[Stored data]
================

(* ===== verification/Chain.v ===== *)
(** Linked lists inside an array.

    Several components keep the nodes of linked lists in blocks of one allocation and link
    them by pointers into the block.  A pointer is the index of its node, NULL is -1; a
    node type says where its link is ([Linked]).  [chain nodes c l]: following the links
    from [c] visits the nodes [l] and ends at NULL. *)

From S2P Require Import Prelude.
Open Scope Z_scope.

Definition NULL : Z := -1.

(** The link of a node; a node nobody has written has none. *)
Class Linked (N : Type) : Type := link_of : N → option Z.

Section chain.
Context {N : Type} `{Linked N}.
Implicit Types (nodes : list N) (l : list Z).

Inductive chain nodes : Z → list Z → Prop :=
| chain_nil : chain nodes NULL []
| chain_cons c n p l :
    0 ≤ c → nodes !! Z.to_nat c = Some n → link_of n = Some p → chain nodes p l →
    chain nodes c (c :: l).

Lemma chain_inv nodes c l : chain nodes c l →
  match l with
  | [] => c = NULL
  | x :: l' => c = x ∧ 0 ≤ c ∧ c ≠ NULL ∧
      ∃ n p, nodes !! Z.to_nat c = Some n ∧ rd nodes c = Ok n ∧ link_of n = Some p ∧
        chain nodes p l'
  end.
Proof.
  intros Hc. inversion Hc as [|? n p l' H0 Hn Hp Hl]; subst; [done|]. split; [done|]. split; [done|].
  split; [unfold NULL; lia|]. exists n, p. split; [done|]. split; [by apply rd_ok|done].
Qed.

Lemma chain_null nodes l : chain nodes NULL l → l = [].
Proof. intros Hc. inversion Hc; [done|unfold NULL in *; lia]. Qed.

Lemma chain_range nodes c l : chain nodes c l → ∀ i, i ∈ l → 0 ≤ i < Z.of_nat (length nodes).
Proof.
  induction 1 as [|c n p l H0 Hn Hp _ IH]; intros i Hi; [by apply not_elem_of_nil in Hi|].
  apply elem_of_cons in Hi as [->|Hi]; [|by apply IH]. apply lookup_lt_Some in Hn. lia.
Qed.

(** Nodes outside the chain do not matter. *)
Lemma chain_frame nodes nodes' c l :
  chain nodes c l → (∀ i, i ∈ l → nodes' !! Z.to_nat i = nodes !! Z.to_nat i) → chain nodes' c l.
Proof.
  induction 1 as [|c n p l H0 Hn Hp _ IH]; intros He; [constructor|].
  apply (chain_cons _ c n p l); [done|by rewrite He, Hn by left|done|].
  apply IH. intros i Hi. apply He. by right.
Qed.

Lemma chain_insert nodes c l i n :
  chain nodes c l → 0 ≤ i → i ∉ l → chain (<[Z.to_nat i := n]> nodes) c l.
Proof.
  intros Hc Hi Hni. apply (chain_frame nodes); [done|]. intros j Hj.
  pose proof (chain_range _ _ _ Hc j Hj). rewrite list_lookup_insert_ne; [done|].
  intros E. apply Hni. by replace i with j by lia.
Qed.

Lemma chain_length nodes c l : chain nodes c l → NoDup l → (length l ≤ length nodes)%nat.
Proof.
  intros Hc Hnd. pose proof (chain_range _ _ _ Hc) as Hr.
  assert (l ⊆+ seqZ 0 (Z.of_nat (length nodes))) as Hs.
  { apply NoDup_submseteq; [done|]. intros i Hi. apply elem_of_seqZ. specialize (Hr i Hi). lia. }
  apply submseteq_length in Hs. rewrite length_seqZ in Hs. lia.
Qed.

(** Linking a new node [m] behind the last one. *)
Lemma chain_link nodes nodes' c l t m n k :
  chain nodes c (l ++ [t]) → (∀ i, i ∈ l → nodes' !! Z.to_nat i = nodes !! Z.to_nat i) →
  nodes' !! Z.to_nat t = Some n → link_of n = Some m →
  0 ≤ m → nodes' !! Z.to_nat m = Some k → link_of k = Some NULL →
  chain nodes' c ((l ++ [t]) ++ [m]).
Proof.
  intros Hc He Ht Hlt Hm Hk Hlk. revert c Hc. induction l as [|x l IH]; intros c Hc; cbn [app] in *;
    apply chain_inv in Hc as (-> & H0 & _ & n0 & p & Hn & _ & Hp & Hc).
  - apply (chain_cons _ _ n m); [done|done|done|]. by apply (chain_cons _ _ k NULL); [..|constructor].
  - apply (chain_cons _ _ n0 p); [done|by rewrite He by left|done|]. apply IH; [|done].
    intros i Hi. apply He. by right.
Qed.

(** A run of nodes that link to their neighbours. *)
Lemma chain_run nodes base k : ∀ i,
  (∀ j, i ≤ j < i + Z.of_nat k → ∃ n, 0 ≤ base + j ∧ nodes !! Z.to_nat (base + j) = Some n ∧
     link_of n = Some (if j =? i + Z.of_nat k - 1 then NULL else base + j + 1)) →
  chain nodes (if (k =? 0)%nat then NULL else base + i) (seqZ (base + i) (Z.of_nat k)).
Proof.
  induction k as [|k IH]; intros i Hn; [constructor|]. rewrite seqZ_cons by lia. cbn [Nat.eqb].
  replace (Z.pred (Z.of_nat (S k))) with (Z.of_nat k) by lia.
  replace (Z.succ (base + i)) with (base + (i + 1)) by lia.
  destruct (Hn i) as (n & H0 & Hi & Hl); [lia|].
  apply (chain_cons _ _ n (if (k =? 0)%nat then NULL else base + (i + 1))); [done|done| |].
  - rewrite Hl. f_equal. destruct (Nat.eqb_spec k 0), (Z.eqb_spec i (i + Z.of_nat (S k) - 1)); lia || done.
  - apply IH. intros j Hj. destruct (Hn j) as (n' & H0' & Hj' & Hl'); [lia|].
    exists n'. split; [done|]. split; [done|]. rewrite Hl'.
    replace (i + 1 + Z.of_nat k - 1) with (i + Z.of_nat (S k) - 1) by lia. done.
Qed.

End chain.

================

### TASK REQUIREMENTS
Please make an exact copy of the lines above from the line with "split; [unfold NULL;" through the line with "apply chain_inv in", both ends included.

### PROBLEM SOLUTION
  split; [unfold NULL; lia|]. exists n, p. split; [done|]. split; [by apply rd_ok|done].
Qed.

Lemma chain_null nodes l : chain nodes NULL l → l = [].
Proof. intros Hc. inversion Hc; [done|unfold NULL in *; lia]. Qed.

Lemma chain_range nodes c l : chain nodes c l → ∀ i, i ∈ l → 0 ≤ i < Z.of_nat (length nodes).
Proof.
  induction 1 as [|c n p l H0 Hn Hp _ IH]; intros i Hi; [by apply not_elem_of_nil in Hi|].
  apply elem_of_cons in Hi as [->|Hi]; [|by apply IH]. apply lookup_lt_Some in Hn. lia.
Qed.

(** Nodes outside the chain do not matter. *)
Lemma chain_frame nodes nodes' c l :
  chain nodes c l → (∀ i, i ∈ l → nodes' !! Z.to_nat i = nodes !! Z.to_nat i) → chain nodes' c l.
Proof.
  induction 1 as [|c n p l H0 Hn Hp _ IH]; intros He; [constructor|].
  apply (chain_cons _ c n p l); [done|by rewrite He, Hn by left|done|].
  apply IH. intros i Hi. apply He. by right.
Qed.

Lemma chain_insert nodes c l i n :
  chain nodes c l → 0 ≤ i → i ∉ l → chain (<[Z.to_nat i := n]> nodes) c l.
Proof.
  intros Hc Hi Hni. apply (chain_frame nodes); [done|]. intros j Hj.
  pose proof (chain_range _ _ _ Hc j Hj). rewrite list_lookup_insert_ne; [done|].
  intros E. apply Hni. by replace i with j by lia.
Qed.

Lemma chain_length nodes c l : chain nodes c l → NoDup l → (length l ≤ length nodes)%nat.
Proof.
  intros Hc Hnd. pose proof (chain_range _ _ _ Hc) as Hr.
  assert (l ⊆+ seqZ 0 (Z.of_nat (length nodes))) as Hs.
  { apply NoDup_submseteq; [done|]. intros i Hi. apply elem_of_seqZ. specialize (Hr i Hi). lia. }
  apply submseteq_length in Hs. rewrite length_seqZ in Hs. lia.
Qed.

(** Linking a new node [m] behind the last one. *)
Lemma chain_link nodes nodes' c l t m n k :
  chain nodes c (l ++ [t]) → (∀ i, i ∈ l → nodes' !! Z.to_nat i = nodes !! Z.to_nat i) →
  nodes' !! Z.to_nat t = Some n → link_of n = Some m →
  0 ≤ m → nodes' !! Z.to_nat m = Some k → link_of k = Some NULL →
  chain nodes' c ((l ++ [t]) ++ [m]).
Proof.
  intros Hc He Ht Hlt Hm Hk Hlk. revert c Hc. induction l as [|x l IH]; intros c Hc; cbn [app] in *;
    apply chain_inv in Hc as (-> & H0 & _ & n0 & p & Hn & _ & Hp & Hc).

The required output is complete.